Problem details
Would you reproduce, without any alteration, the lines from the opening line of the entries through the line that has "Definition record_loaded_model (ok" in it?

Data records
################
Definition set_mode_row (now : Z) (m : LeaseMode) (c : VramConsumer) : VramConsumer := Eval simpl in
  c <| lease_mode := m |> <| updated_at := Some now |>.

Definition set_exclusive (ok : bool) (now : Z) (cid : string) (exclusive : bool)
    (db : registry) : result db_error bool * registry :=
  let write m :=
    if ok then (Ok true, update_row cid (set_mode_row now m) db)
    else (Raise CommitFailed, db) in
  match find_row cid db with
  | None => (Ok false, db)
  | Some _ =>
      if exclusive then
        let others := filter (λ r, lease_mode r = EXCLUSIVE ∧ consumer_id r ≠ cid) db in
        if existsb (λ r, bool_decide (_effective_state r now ≠ STALE)) others
        then (Ok false, db)
        else write EXCLUSIVE
      else write SHARED
  end.

(** ** Loaded model *)

Definition loaded_model (cid : string) (db : registry) : option string * option Z :=
  match find_row cid db with
  | None => (None, None)
  | Some row => (loaded_model_id row, loaded_model_reported_at row)
  end.

Definition loaded_model_row (now : Z) (m : option string) (c : VramConsumer) : VramConsumer := Eval simpl in
  c <| loaded_model_id := m |> <| loaded_model_reported_at := Some now |>.

Definition record_loaded_model (ok : bool) (now : Z) (cid : string) (m : option string)
    (db : registry) : result db_error unit * registry :=
  match find_row cid db with
  | None => (Ok tt, db)
  | Some _ =>
      if ok then (Ok tt, update_row cid (loaded_model_row now m) db)
      else (Raise CommitFailed, db)
  end.

(** ** Card-level occupancy *)

Definition total_measured_held (db : registry) : Z := zsum (held_bytes <$> db).

Definition device_row (now used : Z) (total : option Z) (held_now : Z) (c : VramConsumer)
    : VramConsumer := Eval simpl in
  c <| device_used_bytes := Some used |>
    <| device_total_bytes := total |>
    <| device_unattributed_bytes := Some (Z.max 0 (used - held_now)) |>
    <| device_reported_at := Some now |>.
(** [evaluate_admission].  A table read that raises is [None]. *)
Definition evaluate_admission (now : Z) (windows : option JobWindows.tables)
    (db : registry) (evals : option (list EvalJob)) (model_id : string) : LeaseAdmission :=
  match _active_exclusive_window_type now windows with
  | Raise _ => REFUSE_UNKNOWN
  | Ok locking_window =>
      match locking_window with
      | Some locking_window => REFUSE locking_window
      | None =>
          match active_exclusive_holder now db with
          | Some holder => REFUSE (consumer_id holder)
          | None =>
              let eval_running := match evals with
                                  | Some t => bool_decide (running t ≠ [])
                                  | None => false
                                  end in
              if negb eval_running then PROCEED
              else
                let '(loaded, reported_at) := loaded_model LLAMOLOTL_CONSUMER_ID db in
                let fresh := match reported_at with
                             | Some at_ => bool_decide (now - at_ ≤ STALE_THRESHOLD_SECONDS)
                             | None => false
                             end in
                match truthy loaded with
                | Some m => if fresh && bool_decide (m ≠ model_id) then SUBSTITUTE m model_id
                            else PROCEED
                | None => PROCEED
                end
          end
      end
  end.

End admission.
Lemma refuses_iff reply :
  refuses reply ↔
  match reply with
  | HttpReply code (Some (JDict data)) =>
      is_2xx code = true ∧ says _DENIED_STATUSES (status_of data) = true
  | _ => False
  end.
Proof.
  unfold refuses. split.
  - intros (code & data & status & -> & Hc & Hst & Hin).
    rewrite is_2xx_iff, status_says. eauto.
  - destruct reply as [| | |code [[| | | | | |data]|]]; try done.
    rewrite is_2xx_iff, status_says. intros (Hc & status & Hst & Hin).
    by exists code, data, status.
Qed.

(** A status is of one kind only. *)
Lemma says_confirmed o :
  says _CONFIRMED_STATUSES o = true → says _DENIED_STATUSES o = false ∧ says _BUSY_STATUSES o = false.
Proof.
  rewrite says_iff. unfold _CONFIRMED_STATUSES. intros (s & -> & Hs).
  rewrite !elem_of_cons in Hs. by destruct Hs as [->|[->|[->|[]%elem_of_nil]]].
Qed.

Lemma sibling_release_spec pre reply :
  (∀ freed, releases reply freed →
     sibling_release pre reply = mkReleaseResponse CONFIRMED (_new_held_after pre freed) None) ∧
  ((∀ freed, ¬ releases reply freed) → sibling_release pre reply = timeout_because None).
Proof.
  setoid_rewrite releases_iff.
  destruct reply as [| | |code [[| | | | | |data]|]]; try (split; [done|]; simpl; repeat case_match; done).
  simpl. fold (status_of data). destruct (is_2xx code) eqn:Hc; simpl.
  2: { split; [naive_solver|]. by case_decide. }
  rewrite decide_False by (apply is_2xx_iff in Hc; lia).
  destruct (says _CONFIRMED_STATUSES (status_of data)) eqn:Hs.
  - apply says_confirmed in Hs as [_ ->].
    destruct (json_int (dict_lookup "freed_bytes" data)); naive_solver.
  - split; [naive_solver|]. destruct (says _BUSY_STATUSES _); [done|].
    by destruct (json_int (dict_lookup "freed_bytes" data)).
Qed.

Lemma curator_release_spec force pre reply :
  (∀ freed, releases reply freed → ∃ why, curator_release force pre reply =
     mkReleaseResponse CONFIRMED (if force then Some 0 else _new_held_after pre freed) why) ∧
  (refuses reply → ∃ why, curator_release force pre reply = mkReleaseResponse DENIED None why) ∧
  ((∀ freed, ¬ releases reply freed) → ¬ refuses reply →
     ∃ why, curator_release force pre reply = timeout_because why).
Proof.
  setoid_rewrite releases_iff. rewrite refuses_iff.
  destruct reply as [| | |code [[| | | | | |data]|]];
    try (split_and!; [done..|]; simpl; repeat case_match; eauto; done).
  simpl. fold (status_of data). destruct (is_2xx code) eqn:Hc; simpl; [|split_and!; naive_solver].
  destruct (says _CONFIRMED_STATUSES (status_of data)) eqn:Hs.
  - apply says_confirmed in Hs as [-> ->].
    destruct (json_int (dict_lookup "freed_bytes" data)); split_and!; naive_solver.
  - destruct (says _DENIED_STATUSES (status_of data)); [split_and!; naive_solver|].
    destruct (says _BUSY_STATUSES (status_of data)); [split_and!; naive_solver|].
    destruct (json_int (dict_lookup "freed_bytes" data)); split_and!; naive_solver.
Qed.

Lemma releases_dec reply : (∃ freed, releases reply freed) ∨ ∀ freed, ¬ releases reply freed.
Proof.
  setoid_rewrite releases_iff.
  destruct reply as [| | |code [body|]]; try (right; by intros ? []).
  destruct body as [| | | | | |data]; try (right; by intros ? []).
  destruct (is_2xx code), (says _CONFIRMED_STATUSES (status_of data)),
    (json_int (dict_lookup "freed_bytes" data)); (left; by eexists) || (right; by intros ? [? []]).
Qed.

Lemma refuses_dec reply : refuses reply ∨ ¬ refuses reply.
Proof.
  rewrite refuses_iff. destruct reply as [| | |code [body|]]; try (right; by intros []).
  destruct body as [| | | | | |data]; try (right; by intros []).
  destruct (is_2xx code), (says _DENIED_STATUSES (status_of data)); (by left) || (right; by intros []).
Qed.

Lemma releases_not_refuses reply freed : releases reply freed → ¬ refuses reply.
Proof.
  rewrite releases_iff, refuses_iff. destruct reply as [| | |code [[| | | | | |data]|]]; try done.
  intros (_ & [Hd _]%says_confirmed & _) [_ ?]. congruence.
Qed.

Lemma route_installed cid :
  route installed cid =
    if decide (cid = "self.curator") then CURATOR
    else if decide (cid = SPEAK_AUDIENCE) then SPEAK
    else if decide (cid = SKETCH_AUDIENCE) then SKETCH else LLAMOLOTL.
Proof.
  unfold route, installed. simpl. destruct (decide (cid = "self.curator")) as [->|Hne].
  - by rewrite lookup_singleton_eq.
  - by rewrite lookup_singleton_ne.
Qed.
Definition _acquire_curator_card (job : CuratorJob) : queue C (bool * option string) :=
  acquire_card CURATOR_AUDIENCE "Could not acquire the GPU for curation: " (cu_id job).

Definition _acquire_publish_card (job : PublishJob) : queue C (bool * option string) :=
  w ← gets id;
  if negb (card_registered PUBLISH_AUDIENCE (q_card w)) then mret (true, None)
  else acquire_card PUBLISH_AUDIENCE "Could not acquire the GPU for the publish: " (pb_id job).

(** ** Dispatch of one job *)

(** [_dispatch_scheduled_job] of [routers/training.py] *)
Definition _dispatch_training_job (job : TrainingJob) : queue C unit :=
  let fail why := set_training (tr_id job) FAILED None None (Some why) in
  if negb (app_ready cfg) then mret tt
  else if negb (known_course cfg (tr_course_id job)) then fail "Training course not found"
  else if decide (LLAMOLOTL_CONTROL_BASE_URLS cfg = []) then fail "No Llamolotl nodes configured"
  else
    datasets ← call;
    match datasets with
    | RemFail => fail "Failed to prepare local dataset"
    | RemHttp code _ =>
        if negb (is_success code) then fail "no valid datasets"
        else
          log_event (EvSubmit "training" (tr_id job));;
          posted ← call;
          match posted with
          | RemFail => fail "Failed to dispatch to Llamolotl"
          | RemHttp code body =>
              if negb (bool_decide (code = 200 ∨ code = 201))
              then fail "Llamolotl rejected the job"
              else
                _ ← call;       (* auto-approve; a failure is only logged *)
                set_training (tr_id job) RUNNING (rb_job_id body) (Some 0%nat) None
          end
    end.

(** [_dispatch_eval_job] and [_dispatch_language_eval_job] of
    [routers/evaluations.py] *)
Definition dispatch_to_harness (language : bool) (job : EvalJob) : queue C unit :=
  log_event (EvSubmit (if language then "language-eval" else "code-eval") (ev_id job));;
  posted ← call;
  match checked posted with
  | None => set_eval (ev_id job) FAILED (Some "Failed to dispatch")
  | Some body =>
      update_eval (λ now, EvalJobs.update_job_meta now (ev_id job)
        (if language then None else rb_job_id body) (if language then rb_job_id body else None));;
      set_eval (ev_id job) RUNNING None
  end.

(** [getattr(job, "eval_type", "code-eval") or "code-eval"] *)
Definition eval_type_of (job : EvalJob) : string :=
  default "code-eval" (truthy (Some (ev_eval_type job))).

(** [_dispatch_eval_job_by_type]: the admission outcome is only logged. *)
Definition _dispatch_eval_job_by_type (job : EvalJob) : queue C unit :=
  log_event (EvAdmit (ev_model_id job));;
  modify (λ w, w <| q_card := card_admit (ev_model_id job) (q_card w) |>);;
  _ensure_llamolotl_model_ready (ev_model_id job);;
  dispatch_to_harness (bool_decide (eval_type_of job = "language-eval")) job.

(** The remote half of [_dispatch_curator_job]: upload the input if it is on the
    volume, submit, approve; [Some] is the remote job's id. *)
Definition ship_to_curator (job : CuratorJob) : queue C (option string) :=
  uploaded ← (if input_on_volume cfg job
              then r ← call; mret (bool_decide (is_Some (checked r)))
              else mret true);
  if negb uploaded then mret None
  else
    log_event (EvSubmit "curator" (cu_id job));;
    posted ← call;
    match body ← checked posted; rb_job_id body with
    | None => mret None
    | Some remote =>
        approved ← call;
        mret (match approved with RemFail => None | RemHttp _ _ => Some remote end)
    end.

(** [_dispatch_curator_job] *)
Definition _dispatch_curator_job (job : CuratorJob) : queue C unit :=
  let fail why := set_curator (cu_id job) FAILED None None (Some why) in
  if negb (app_ready cfg) then fail "App state not available"
  else if decide (CURATOR_BASE_URLS cfg = []) then fail "No Curator URLs configured"
  else
    w ← gets id;
    match first_idle (length (CURATOR_BASE_URLS cfg))
            (omap cu_curator_url_idx (running (q_curator w))) with
    | None => mret tt
    | Some url_idx =>
        if negb (cu_pipeline_config job) then fail "No pipeline_config in job meta"
        else
          acquired ← (if card_registered CURATOR_AUDIENCE (q_card w)
                      then _acquire_curator_card job else mret (true, None));
          if negb acquired.1
          then set_curator (cu_id job) QUEUED None None acquired.2
          else
            shipped ← ship_to_curator job;
            match shipped with
            | None => fail "Failed to dispatch to curator";; _release_curator_card
            | Some remote => set_curator (cu_id job) RUNNING (Some remote) (Some url_idx) None
            end
    end.

(** [_dispatch_publish_job]: [start_publish_merge] is the remote call. *)
Definition _dispatch_publish_job (job : PublishJob) : queue C unit :=
  if negb (app_ready cfg) then mret tt
  else
    acquired ← _acquire_publish_card job;
    if negb acquired.1
    then update_publish (λ now, PublishJobs.record_wait_reason now (pb_id job) acquired.2)
    else
      log_event (EvSubmit "publish" (pb_id job));;
      merged ← call;
      match body ← checked merged; truthy (rb_job_id body) with
      | None =>
          set_publish (pb_id job) FAILED (Some "the merge did not start") None;;
          _release_publish_card
      | Some task =>
          update_publish (λ now, PublishJobs.record_wait_reason now (pb_id job) None);;
          update_publish (λ now, PublishJobs.mark_dispatched now (pb_id job) task 0)
      end.

(** [_dispatch_job]; the rows a slot's type selects carry that type. *)
Definition _dispatch_job (job_type : string) (job : AnyJob) : queue C unit :=
  log_event (EvDispatch job_type job);;
  match job with
  | JTraining j => _dispatch_training_job j
  | JEval j => _dispatch_eval_job_by_type j
  | JCurator j => _dispatch_curator_job j
  | JPublish j => _dispatch_publish_job j
  end.

(** ** Syncing running jobs *)

(** The statuses the harnesses and the curator settle in. *)
Definition settled_status (s : string) : option JobStatus :=
  if decide (s = "completed") then Some COMPLETED
  else if decide (s = "failed") then Some FAILED
  else if decide (s = "cancelled") then Some CANCELLED
  else None.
################
Task output
Definition set_mode_row (now : Z) (m : LeaseMode) (c : VramConsumer) : VramConsumer := Eval simpl in
  c <| lease_mode := m |> <| updated_at := Some now |>.

Definition set_exclusive (ok : bool) (now : Z) (cid : string) (exclusive : bool)
    (db : registry) : result db_error bool * registry :=
  let write m :=
    if ok then (Ok true, update_row cid (set_mode_row now m) db)
    else (Raise CommitFailed, db) in
  match find_row cid db with
  | None => (Ok false, db)
  | Some _ =>
      if exclusive then
        let others := filter (λ r, lease_mode r = EXCLUSIVE ∧ consumer_id r ≠ cid) db in
        if existsb (λ r, bool_decide (_effective_state r now ≠ STALE)) others
        then (Ok false, db)
        else write EXCLUSIVE
      else write SHARED
  end.

(** ** Loaded model *)

Definition loaded_model (cid : string) (db : registry) : option string * option Z :=
  match find_row cid db with
  | None => (None, None)
  | Some row => (loaded_model_id row, loaded_model_reported_at row)
  end.

Definition loaded_model_row (now : Z) (m : option string) (c : VramConsumer) : VramConsumer := Eval simpl in
  c <| loaded_model_id := m |> <| loaded_model_reported_at := Some now |>.

Definition record_loaded_model (ok : bool) (now : Z) (cid : string) (m : option string)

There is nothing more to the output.